### REQUIREMENT:
Look for the word "assert" in the records, and copy each line where it appears.

### TASK INPUT:
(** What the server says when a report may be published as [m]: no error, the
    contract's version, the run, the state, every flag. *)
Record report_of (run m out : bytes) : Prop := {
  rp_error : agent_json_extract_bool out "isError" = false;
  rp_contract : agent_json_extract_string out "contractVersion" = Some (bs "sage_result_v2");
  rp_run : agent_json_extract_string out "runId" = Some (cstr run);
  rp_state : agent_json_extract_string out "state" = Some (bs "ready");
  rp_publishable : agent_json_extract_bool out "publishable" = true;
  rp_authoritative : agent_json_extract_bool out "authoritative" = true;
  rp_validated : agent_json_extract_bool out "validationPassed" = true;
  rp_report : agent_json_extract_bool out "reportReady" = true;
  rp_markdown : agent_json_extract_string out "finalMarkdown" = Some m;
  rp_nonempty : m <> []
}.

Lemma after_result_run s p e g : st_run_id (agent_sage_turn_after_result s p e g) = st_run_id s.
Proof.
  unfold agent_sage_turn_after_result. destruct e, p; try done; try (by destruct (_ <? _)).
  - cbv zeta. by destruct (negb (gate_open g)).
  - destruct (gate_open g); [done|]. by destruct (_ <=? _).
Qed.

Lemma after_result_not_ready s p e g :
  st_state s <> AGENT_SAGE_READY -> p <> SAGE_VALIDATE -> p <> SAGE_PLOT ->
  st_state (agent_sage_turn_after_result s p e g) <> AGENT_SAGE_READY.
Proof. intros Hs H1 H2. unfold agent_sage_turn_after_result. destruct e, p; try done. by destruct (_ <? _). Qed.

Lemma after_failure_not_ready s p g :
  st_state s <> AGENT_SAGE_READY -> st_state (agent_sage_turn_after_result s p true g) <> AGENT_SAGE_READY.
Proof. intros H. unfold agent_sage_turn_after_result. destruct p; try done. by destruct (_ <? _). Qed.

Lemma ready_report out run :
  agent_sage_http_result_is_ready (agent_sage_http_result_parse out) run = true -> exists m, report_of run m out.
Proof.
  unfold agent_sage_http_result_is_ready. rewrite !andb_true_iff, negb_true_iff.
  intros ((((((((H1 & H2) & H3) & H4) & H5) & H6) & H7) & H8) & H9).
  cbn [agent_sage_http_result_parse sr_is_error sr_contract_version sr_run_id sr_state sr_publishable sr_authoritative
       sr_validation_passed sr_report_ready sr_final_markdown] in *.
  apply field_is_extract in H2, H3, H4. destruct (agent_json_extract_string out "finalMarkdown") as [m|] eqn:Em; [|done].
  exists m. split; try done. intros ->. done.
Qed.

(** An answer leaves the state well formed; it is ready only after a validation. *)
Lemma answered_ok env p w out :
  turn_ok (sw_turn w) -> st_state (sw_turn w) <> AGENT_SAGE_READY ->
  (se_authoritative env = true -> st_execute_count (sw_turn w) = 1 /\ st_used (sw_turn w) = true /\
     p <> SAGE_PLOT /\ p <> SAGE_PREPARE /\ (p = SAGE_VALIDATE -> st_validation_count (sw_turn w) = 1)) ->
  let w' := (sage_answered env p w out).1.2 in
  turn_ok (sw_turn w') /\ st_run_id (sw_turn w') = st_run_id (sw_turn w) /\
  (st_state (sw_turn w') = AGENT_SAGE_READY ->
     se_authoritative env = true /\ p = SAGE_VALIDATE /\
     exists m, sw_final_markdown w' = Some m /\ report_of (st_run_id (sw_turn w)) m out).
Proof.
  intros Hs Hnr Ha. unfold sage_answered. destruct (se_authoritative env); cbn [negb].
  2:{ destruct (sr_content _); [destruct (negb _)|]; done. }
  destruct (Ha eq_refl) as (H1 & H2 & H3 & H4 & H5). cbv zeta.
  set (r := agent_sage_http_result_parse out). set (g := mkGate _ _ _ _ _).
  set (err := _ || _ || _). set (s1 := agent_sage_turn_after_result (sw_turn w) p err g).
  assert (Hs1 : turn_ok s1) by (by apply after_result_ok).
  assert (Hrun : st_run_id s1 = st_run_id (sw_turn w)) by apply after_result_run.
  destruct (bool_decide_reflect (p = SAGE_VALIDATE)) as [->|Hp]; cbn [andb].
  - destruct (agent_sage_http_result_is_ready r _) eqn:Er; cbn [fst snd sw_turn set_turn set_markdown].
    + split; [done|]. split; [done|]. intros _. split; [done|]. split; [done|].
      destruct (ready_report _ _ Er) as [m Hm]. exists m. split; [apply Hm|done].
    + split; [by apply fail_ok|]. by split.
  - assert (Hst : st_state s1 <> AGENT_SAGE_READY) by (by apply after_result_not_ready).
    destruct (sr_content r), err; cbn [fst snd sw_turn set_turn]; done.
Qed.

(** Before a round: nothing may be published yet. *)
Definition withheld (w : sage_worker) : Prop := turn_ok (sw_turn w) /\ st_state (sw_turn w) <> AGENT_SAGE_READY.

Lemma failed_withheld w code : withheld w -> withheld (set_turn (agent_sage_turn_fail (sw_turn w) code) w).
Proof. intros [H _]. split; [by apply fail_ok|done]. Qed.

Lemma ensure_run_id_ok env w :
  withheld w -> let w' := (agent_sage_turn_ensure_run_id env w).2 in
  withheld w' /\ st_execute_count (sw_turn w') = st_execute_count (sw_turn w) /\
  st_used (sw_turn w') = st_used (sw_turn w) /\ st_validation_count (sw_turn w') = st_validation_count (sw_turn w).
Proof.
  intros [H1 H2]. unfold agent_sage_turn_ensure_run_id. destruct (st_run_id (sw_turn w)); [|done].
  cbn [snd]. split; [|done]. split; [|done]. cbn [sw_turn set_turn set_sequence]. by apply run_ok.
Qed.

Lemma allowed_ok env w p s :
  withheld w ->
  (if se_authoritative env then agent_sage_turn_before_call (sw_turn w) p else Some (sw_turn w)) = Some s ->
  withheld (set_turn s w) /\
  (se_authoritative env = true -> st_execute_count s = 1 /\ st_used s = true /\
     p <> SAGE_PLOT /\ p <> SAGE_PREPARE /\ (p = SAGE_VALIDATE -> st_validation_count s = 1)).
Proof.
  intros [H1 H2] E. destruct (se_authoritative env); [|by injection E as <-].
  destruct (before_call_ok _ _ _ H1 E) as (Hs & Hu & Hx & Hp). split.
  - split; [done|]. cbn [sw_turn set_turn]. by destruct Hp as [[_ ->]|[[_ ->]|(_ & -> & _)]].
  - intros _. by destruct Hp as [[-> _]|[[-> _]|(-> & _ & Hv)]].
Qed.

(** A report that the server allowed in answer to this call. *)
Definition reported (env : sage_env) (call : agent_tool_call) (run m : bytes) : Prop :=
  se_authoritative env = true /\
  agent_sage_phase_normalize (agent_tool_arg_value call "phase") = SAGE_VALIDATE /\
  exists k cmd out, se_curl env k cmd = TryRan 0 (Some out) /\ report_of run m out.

### ANSWER:
  assert (Hs1 : turn_ok s1) by (by apply after_result_ok).
  assert (Hrun : st_run_id s1 = st_run_id (sw_turn w)) by apply after_result_run.
  - assert (Hst : st_state s1 <> AGENT_SAGE_READY) by (by apply after_result_not_ready).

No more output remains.